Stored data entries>
*** Block opens ***

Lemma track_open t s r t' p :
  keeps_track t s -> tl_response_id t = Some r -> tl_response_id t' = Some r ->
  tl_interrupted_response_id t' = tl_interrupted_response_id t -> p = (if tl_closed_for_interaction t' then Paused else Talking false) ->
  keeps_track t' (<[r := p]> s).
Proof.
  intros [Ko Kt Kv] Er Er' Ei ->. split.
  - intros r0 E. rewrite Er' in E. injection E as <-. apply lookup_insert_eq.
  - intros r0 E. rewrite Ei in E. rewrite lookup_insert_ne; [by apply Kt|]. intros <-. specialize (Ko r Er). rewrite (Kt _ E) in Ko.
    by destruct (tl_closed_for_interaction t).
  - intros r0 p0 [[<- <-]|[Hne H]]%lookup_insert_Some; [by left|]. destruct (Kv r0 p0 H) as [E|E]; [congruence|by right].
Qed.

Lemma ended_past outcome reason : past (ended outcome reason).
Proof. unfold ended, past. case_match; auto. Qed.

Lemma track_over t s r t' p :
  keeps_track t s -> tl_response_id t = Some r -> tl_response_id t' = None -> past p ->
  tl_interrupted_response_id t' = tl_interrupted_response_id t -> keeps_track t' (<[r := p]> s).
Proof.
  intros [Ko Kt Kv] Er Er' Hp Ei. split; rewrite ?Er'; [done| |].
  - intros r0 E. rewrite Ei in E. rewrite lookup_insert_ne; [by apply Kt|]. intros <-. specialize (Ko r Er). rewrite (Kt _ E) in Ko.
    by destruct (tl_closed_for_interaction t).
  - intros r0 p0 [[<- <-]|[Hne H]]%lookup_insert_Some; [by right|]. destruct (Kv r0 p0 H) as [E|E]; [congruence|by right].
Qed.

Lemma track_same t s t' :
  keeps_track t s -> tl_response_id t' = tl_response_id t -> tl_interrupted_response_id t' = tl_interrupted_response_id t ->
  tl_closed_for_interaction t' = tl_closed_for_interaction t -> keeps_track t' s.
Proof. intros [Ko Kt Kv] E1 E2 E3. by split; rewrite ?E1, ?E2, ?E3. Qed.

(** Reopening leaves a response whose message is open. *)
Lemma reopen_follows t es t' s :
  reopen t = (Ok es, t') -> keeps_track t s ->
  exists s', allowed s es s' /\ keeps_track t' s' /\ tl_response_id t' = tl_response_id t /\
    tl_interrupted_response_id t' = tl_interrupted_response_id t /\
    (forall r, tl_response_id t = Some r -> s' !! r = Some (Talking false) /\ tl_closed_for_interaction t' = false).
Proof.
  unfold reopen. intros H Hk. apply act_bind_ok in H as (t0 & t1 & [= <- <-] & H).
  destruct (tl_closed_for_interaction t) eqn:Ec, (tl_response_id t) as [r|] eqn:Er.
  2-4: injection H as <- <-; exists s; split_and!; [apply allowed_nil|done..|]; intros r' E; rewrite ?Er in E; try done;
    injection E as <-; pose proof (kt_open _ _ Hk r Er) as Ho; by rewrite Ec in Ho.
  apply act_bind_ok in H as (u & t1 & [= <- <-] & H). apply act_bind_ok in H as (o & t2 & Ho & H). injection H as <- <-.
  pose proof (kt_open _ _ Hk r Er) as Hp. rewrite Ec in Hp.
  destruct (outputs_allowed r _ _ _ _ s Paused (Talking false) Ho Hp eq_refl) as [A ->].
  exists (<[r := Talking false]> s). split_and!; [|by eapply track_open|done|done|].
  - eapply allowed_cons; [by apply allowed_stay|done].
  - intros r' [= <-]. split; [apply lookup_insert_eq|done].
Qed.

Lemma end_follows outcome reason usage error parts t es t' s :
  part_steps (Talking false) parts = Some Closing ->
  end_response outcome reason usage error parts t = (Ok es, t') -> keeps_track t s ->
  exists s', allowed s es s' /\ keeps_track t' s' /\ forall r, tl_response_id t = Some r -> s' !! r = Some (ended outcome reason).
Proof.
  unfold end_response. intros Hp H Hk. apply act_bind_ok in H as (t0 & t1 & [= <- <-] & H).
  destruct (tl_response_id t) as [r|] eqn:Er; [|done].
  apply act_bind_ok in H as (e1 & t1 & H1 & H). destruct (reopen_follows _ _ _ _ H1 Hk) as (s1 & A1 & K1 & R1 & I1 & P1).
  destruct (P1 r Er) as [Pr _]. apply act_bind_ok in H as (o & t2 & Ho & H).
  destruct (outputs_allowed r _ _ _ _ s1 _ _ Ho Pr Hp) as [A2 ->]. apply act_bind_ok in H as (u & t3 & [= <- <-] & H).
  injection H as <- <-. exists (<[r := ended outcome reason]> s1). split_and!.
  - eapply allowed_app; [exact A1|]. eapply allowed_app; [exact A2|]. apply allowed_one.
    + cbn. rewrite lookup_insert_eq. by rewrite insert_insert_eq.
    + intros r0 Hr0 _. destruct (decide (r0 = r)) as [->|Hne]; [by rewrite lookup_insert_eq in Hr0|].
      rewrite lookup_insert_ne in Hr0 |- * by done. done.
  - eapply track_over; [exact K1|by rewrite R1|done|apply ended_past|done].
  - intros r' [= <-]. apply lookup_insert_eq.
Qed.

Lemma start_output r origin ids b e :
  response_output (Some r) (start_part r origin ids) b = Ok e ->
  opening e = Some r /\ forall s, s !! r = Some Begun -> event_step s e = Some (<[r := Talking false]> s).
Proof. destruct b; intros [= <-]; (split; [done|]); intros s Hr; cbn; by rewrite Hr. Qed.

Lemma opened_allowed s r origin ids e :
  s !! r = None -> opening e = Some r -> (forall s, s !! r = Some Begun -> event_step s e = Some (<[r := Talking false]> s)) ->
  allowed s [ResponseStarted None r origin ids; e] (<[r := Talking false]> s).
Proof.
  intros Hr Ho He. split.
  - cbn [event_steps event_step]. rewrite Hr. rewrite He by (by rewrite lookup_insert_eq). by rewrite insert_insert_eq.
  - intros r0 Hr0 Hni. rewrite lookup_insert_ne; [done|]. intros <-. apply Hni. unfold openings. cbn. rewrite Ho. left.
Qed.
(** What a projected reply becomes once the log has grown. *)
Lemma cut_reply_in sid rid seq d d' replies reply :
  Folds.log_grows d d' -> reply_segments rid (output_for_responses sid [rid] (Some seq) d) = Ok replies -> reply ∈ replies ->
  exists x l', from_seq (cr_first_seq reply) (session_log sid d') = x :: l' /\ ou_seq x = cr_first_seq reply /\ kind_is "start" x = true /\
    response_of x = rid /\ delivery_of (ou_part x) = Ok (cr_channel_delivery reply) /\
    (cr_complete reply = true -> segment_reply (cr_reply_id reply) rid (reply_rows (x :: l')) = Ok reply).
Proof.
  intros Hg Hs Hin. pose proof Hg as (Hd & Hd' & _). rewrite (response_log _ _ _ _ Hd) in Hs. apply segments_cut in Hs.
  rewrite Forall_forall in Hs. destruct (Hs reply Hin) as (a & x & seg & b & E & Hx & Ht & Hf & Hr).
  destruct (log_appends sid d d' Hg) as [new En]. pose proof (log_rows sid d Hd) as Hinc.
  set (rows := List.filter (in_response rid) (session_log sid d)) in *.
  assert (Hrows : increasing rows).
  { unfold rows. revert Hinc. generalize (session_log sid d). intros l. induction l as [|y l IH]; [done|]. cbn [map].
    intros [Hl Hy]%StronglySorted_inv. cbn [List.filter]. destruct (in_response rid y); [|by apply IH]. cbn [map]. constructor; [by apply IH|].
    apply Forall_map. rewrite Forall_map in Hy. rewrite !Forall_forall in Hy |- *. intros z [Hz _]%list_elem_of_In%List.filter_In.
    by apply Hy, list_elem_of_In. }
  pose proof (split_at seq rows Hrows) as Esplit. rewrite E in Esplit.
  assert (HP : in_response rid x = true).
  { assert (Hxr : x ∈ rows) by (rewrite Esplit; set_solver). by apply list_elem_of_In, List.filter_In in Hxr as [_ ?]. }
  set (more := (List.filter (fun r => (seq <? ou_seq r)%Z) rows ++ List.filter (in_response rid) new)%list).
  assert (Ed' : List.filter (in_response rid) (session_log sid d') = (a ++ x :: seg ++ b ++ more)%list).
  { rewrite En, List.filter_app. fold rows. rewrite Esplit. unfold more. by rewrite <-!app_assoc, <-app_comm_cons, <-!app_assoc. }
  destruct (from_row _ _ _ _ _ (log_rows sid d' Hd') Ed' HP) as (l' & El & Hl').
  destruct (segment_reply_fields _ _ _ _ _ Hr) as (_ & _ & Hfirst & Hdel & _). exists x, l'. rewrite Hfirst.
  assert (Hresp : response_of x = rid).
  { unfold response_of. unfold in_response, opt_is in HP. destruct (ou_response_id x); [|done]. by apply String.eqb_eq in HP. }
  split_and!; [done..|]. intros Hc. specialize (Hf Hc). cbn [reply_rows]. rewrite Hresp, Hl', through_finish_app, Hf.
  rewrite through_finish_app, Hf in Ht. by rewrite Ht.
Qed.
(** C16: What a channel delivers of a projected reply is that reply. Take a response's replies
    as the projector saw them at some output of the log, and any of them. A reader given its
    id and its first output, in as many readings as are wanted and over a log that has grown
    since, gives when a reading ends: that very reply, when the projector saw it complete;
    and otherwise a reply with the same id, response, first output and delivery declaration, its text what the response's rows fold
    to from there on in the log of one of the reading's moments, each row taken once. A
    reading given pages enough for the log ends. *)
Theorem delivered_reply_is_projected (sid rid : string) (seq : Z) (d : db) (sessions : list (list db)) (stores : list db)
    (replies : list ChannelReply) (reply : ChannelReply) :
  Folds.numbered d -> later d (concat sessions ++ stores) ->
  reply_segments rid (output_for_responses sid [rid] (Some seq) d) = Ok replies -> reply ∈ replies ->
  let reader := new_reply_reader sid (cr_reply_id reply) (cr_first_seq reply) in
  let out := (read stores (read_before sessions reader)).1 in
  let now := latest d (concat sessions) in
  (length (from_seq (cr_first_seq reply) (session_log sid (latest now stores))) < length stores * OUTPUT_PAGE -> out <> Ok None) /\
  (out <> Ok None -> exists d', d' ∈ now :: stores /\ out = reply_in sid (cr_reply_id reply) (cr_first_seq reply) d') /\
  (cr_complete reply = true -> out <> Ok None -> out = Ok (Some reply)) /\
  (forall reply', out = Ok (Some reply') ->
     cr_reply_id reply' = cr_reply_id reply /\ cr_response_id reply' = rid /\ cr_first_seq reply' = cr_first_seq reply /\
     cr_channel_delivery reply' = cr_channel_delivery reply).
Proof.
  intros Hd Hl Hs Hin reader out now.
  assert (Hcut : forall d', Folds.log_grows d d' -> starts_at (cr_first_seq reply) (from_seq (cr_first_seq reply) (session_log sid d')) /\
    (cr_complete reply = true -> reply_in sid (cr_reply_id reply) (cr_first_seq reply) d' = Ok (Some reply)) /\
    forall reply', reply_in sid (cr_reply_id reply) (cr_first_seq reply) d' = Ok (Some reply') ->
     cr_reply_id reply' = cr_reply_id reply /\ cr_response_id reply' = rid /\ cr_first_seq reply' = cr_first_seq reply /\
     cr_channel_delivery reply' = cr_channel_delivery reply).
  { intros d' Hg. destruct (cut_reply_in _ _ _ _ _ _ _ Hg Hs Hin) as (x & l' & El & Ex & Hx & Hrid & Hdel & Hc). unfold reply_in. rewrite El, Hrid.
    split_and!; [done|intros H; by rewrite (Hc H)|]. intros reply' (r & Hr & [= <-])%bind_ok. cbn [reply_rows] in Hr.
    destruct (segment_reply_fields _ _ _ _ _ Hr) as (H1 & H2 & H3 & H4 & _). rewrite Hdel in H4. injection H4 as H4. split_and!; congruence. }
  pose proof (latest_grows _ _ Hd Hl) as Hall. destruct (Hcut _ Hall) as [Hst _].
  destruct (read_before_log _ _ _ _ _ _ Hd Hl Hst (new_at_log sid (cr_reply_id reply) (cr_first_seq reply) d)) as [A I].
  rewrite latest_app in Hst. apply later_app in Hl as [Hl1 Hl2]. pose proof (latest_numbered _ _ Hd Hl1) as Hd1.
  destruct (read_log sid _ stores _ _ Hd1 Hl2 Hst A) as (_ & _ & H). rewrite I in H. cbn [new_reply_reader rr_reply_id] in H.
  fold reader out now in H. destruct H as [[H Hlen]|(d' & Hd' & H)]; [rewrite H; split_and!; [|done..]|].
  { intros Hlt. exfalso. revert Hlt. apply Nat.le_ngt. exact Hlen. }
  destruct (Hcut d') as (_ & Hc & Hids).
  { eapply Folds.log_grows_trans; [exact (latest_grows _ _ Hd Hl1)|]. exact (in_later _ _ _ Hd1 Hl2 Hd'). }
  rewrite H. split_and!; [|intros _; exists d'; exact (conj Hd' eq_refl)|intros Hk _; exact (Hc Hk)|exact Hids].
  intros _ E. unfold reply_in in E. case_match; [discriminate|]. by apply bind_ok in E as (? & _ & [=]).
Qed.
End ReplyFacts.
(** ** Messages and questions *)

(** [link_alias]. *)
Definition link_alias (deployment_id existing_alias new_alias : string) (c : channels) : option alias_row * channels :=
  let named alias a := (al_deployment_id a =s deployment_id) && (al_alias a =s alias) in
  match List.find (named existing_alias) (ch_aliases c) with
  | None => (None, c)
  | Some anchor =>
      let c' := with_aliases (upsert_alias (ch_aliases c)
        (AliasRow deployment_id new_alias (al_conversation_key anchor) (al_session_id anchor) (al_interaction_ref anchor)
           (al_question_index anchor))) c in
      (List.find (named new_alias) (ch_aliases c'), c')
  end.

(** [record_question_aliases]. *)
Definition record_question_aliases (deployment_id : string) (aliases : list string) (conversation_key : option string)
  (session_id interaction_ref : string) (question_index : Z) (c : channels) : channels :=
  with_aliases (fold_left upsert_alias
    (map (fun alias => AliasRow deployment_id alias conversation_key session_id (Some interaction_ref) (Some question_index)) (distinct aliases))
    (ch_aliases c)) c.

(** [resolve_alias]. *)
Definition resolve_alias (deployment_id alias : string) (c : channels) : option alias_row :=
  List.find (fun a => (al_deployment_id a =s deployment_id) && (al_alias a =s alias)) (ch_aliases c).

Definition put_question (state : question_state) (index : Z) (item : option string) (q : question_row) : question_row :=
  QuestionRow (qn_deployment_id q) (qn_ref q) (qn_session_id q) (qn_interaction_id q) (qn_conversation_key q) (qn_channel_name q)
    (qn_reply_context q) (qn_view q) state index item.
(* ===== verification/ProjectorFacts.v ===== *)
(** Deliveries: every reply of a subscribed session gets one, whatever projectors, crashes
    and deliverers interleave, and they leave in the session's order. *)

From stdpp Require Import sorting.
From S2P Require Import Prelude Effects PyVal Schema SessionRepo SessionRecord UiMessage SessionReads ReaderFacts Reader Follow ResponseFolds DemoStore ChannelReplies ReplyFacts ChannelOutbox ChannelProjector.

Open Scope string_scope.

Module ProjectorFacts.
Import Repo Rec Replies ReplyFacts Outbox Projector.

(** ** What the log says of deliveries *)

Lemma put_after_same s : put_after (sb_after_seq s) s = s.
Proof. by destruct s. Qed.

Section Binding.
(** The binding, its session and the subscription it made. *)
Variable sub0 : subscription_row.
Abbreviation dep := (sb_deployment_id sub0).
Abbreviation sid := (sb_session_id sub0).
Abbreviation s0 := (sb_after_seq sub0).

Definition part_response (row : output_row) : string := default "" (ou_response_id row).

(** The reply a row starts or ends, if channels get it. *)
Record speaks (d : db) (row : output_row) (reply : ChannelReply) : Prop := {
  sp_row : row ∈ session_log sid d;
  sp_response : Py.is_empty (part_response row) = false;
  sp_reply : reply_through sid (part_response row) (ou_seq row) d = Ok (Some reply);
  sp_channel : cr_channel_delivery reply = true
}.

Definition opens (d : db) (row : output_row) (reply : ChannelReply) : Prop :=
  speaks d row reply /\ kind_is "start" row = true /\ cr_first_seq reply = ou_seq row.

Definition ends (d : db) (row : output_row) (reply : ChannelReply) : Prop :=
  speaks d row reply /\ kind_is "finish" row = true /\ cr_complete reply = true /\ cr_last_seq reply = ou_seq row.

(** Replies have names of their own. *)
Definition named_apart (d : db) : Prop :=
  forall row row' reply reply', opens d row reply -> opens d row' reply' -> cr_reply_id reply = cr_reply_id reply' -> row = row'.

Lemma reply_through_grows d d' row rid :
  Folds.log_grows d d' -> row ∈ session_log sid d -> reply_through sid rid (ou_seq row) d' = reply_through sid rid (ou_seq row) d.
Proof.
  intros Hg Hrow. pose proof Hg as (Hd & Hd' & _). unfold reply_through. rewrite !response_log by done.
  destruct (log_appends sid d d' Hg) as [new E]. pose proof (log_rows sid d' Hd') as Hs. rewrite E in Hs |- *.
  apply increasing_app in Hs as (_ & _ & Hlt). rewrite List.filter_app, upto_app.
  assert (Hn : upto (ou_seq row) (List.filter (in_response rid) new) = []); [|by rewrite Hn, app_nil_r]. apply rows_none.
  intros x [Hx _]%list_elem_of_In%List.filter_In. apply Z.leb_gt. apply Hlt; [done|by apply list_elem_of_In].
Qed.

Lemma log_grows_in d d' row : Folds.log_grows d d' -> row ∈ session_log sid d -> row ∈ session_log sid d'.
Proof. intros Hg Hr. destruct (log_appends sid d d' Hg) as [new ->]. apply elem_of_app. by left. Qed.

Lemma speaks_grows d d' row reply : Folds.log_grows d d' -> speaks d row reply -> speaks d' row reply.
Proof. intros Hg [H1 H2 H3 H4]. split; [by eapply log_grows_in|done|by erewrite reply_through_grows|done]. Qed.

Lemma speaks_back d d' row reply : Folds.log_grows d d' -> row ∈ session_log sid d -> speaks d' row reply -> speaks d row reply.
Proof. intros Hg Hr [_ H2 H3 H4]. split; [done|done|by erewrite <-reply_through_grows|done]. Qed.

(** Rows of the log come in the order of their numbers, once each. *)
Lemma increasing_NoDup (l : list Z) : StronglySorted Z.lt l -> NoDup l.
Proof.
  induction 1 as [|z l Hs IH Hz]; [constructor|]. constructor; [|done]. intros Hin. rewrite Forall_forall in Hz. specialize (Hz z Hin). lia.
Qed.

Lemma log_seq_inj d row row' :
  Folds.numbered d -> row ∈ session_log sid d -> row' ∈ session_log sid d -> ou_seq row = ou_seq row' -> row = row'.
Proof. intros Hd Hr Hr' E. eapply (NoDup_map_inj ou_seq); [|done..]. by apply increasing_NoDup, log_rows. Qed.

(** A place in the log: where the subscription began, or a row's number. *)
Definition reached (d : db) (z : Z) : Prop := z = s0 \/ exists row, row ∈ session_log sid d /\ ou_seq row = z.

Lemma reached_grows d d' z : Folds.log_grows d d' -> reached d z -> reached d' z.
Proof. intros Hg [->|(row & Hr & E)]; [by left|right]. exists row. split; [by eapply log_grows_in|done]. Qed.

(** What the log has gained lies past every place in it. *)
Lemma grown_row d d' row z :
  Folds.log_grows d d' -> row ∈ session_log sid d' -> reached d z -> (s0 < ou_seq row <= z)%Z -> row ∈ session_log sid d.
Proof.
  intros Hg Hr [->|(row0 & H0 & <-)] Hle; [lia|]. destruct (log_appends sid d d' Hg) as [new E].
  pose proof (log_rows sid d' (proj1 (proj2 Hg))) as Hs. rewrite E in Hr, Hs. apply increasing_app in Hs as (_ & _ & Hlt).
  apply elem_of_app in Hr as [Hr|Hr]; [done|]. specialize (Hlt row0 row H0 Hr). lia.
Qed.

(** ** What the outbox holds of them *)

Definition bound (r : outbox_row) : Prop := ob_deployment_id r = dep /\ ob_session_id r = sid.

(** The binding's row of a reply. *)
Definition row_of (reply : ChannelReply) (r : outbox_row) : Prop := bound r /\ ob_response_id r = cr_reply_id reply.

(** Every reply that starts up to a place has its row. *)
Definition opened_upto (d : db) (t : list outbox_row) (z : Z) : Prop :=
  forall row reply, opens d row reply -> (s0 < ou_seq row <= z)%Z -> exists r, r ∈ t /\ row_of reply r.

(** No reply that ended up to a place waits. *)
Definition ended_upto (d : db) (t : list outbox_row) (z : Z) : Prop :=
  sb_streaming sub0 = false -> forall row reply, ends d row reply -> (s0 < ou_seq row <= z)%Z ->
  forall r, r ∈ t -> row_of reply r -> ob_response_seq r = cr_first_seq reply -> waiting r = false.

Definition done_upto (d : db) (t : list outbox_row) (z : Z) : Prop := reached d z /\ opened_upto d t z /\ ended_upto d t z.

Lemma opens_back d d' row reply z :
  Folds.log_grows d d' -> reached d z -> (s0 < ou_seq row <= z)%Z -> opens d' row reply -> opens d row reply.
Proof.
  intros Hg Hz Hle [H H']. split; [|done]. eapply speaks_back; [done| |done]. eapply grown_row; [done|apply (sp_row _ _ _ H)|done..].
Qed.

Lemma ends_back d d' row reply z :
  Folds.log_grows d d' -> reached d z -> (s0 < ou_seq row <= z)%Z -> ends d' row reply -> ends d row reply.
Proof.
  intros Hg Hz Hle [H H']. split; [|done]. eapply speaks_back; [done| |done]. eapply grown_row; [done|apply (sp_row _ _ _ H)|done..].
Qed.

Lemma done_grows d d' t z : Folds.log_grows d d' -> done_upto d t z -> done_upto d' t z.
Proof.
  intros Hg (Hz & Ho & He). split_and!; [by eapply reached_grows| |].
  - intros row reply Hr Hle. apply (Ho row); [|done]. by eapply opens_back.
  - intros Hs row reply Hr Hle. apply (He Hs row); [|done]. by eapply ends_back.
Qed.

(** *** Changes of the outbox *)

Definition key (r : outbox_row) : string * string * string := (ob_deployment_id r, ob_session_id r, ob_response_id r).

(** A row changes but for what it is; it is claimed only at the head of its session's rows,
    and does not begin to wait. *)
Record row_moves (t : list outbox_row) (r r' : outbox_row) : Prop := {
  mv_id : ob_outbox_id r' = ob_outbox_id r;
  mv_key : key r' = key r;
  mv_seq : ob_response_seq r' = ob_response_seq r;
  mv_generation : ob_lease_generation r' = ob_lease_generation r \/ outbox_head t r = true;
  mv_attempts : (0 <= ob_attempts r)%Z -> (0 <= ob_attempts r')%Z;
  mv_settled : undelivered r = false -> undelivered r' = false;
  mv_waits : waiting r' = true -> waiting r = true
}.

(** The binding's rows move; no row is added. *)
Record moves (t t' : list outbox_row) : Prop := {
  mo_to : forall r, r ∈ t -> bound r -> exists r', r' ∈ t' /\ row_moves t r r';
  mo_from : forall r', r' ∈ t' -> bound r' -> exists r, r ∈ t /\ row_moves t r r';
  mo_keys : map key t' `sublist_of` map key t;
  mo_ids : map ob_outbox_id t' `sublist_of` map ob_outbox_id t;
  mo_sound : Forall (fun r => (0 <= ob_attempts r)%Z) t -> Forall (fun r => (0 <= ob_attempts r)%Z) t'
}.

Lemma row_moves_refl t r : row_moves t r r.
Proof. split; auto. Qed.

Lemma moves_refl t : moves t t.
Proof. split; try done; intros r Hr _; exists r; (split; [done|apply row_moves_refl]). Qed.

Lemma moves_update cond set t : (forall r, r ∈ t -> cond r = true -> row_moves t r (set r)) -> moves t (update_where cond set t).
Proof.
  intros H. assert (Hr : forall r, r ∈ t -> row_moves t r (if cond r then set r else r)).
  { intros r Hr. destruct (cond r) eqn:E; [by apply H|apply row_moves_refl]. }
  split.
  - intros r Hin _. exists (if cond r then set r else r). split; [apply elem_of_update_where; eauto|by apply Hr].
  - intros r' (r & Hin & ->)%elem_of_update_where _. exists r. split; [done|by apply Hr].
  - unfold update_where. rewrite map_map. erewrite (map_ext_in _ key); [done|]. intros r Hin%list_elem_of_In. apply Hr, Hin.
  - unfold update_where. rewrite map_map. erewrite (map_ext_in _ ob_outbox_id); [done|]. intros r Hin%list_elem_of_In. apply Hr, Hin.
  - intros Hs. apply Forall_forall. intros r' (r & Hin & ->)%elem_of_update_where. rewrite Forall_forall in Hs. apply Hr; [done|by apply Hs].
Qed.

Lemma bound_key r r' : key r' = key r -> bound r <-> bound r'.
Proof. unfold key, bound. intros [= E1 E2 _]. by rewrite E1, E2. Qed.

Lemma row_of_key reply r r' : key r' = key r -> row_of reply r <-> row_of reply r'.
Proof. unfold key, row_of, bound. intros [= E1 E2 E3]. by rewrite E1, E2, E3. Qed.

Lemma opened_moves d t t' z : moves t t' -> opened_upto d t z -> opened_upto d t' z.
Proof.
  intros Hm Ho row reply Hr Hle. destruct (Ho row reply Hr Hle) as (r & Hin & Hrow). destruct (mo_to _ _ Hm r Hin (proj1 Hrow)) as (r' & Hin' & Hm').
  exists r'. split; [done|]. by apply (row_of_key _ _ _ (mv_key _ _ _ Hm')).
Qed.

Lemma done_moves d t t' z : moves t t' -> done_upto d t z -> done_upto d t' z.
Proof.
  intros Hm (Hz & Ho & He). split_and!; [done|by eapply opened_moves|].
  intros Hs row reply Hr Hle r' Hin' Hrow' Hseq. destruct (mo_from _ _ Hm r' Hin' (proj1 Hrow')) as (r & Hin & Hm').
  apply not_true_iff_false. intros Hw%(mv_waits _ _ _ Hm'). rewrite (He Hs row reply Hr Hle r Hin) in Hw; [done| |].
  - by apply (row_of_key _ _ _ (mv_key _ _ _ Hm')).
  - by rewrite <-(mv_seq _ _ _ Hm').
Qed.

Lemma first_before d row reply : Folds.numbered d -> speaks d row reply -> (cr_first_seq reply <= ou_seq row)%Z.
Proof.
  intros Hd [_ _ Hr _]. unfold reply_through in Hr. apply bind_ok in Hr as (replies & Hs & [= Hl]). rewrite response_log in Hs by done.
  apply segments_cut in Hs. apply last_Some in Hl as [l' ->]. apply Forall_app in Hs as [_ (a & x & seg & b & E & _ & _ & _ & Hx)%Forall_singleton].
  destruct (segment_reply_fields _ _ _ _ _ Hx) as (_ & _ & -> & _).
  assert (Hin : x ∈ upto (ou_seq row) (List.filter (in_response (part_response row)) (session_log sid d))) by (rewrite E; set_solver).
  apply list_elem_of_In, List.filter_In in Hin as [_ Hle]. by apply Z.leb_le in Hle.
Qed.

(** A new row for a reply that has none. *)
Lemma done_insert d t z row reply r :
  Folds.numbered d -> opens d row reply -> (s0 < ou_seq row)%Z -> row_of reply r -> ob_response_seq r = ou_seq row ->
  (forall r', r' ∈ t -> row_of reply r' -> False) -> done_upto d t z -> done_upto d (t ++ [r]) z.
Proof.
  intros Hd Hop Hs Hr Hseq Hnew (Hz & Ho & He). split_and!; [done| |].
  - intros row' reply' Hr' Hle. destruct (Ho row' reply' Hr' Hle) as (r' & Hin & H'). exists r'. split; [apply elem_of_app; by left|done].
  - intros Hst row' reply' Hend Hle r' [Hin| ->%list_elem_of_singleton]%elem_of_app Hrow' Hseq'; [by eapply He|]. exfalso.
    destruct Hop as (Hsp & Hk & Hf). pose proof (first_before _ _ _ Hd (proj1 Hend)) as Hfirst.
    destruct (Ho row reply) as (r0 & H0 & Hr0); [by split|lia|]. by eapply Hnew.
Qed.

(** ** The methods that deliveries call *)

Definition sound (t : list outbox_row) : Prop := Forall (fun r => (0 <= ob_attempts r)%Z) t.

*** Block closes ***

WORK REQUIRED>
From the records above, copy out the line with "ends d row reply.", the line with "- intros row reply", and every line between them, word for word.

PROBLEM SOLUTION>
  Folds.log_grows d d' -> reached d z -> (s0 < ou_seq row <= z)%Z -> ends d' row reply -> ends d row reply.
Proof.
  intros Hg Hz Hle [H H']. split; [|done]. eapply speaks_back; [done| |done]. eapply grown_row; [done|apply (sp_row _ _ _ H)|done..].
Qed.

Lemma done_grows d d' t z : Folds.log_grows d d' -> done_upto d t z -> done_upto d' t z.
Proof.
  intros Hg (Hz & Ho & He). split_and!; [by eapply reached_grows| |].
  - intros row reply Hr Hle. apply (Ho row); [|done]. by eapply opens_back.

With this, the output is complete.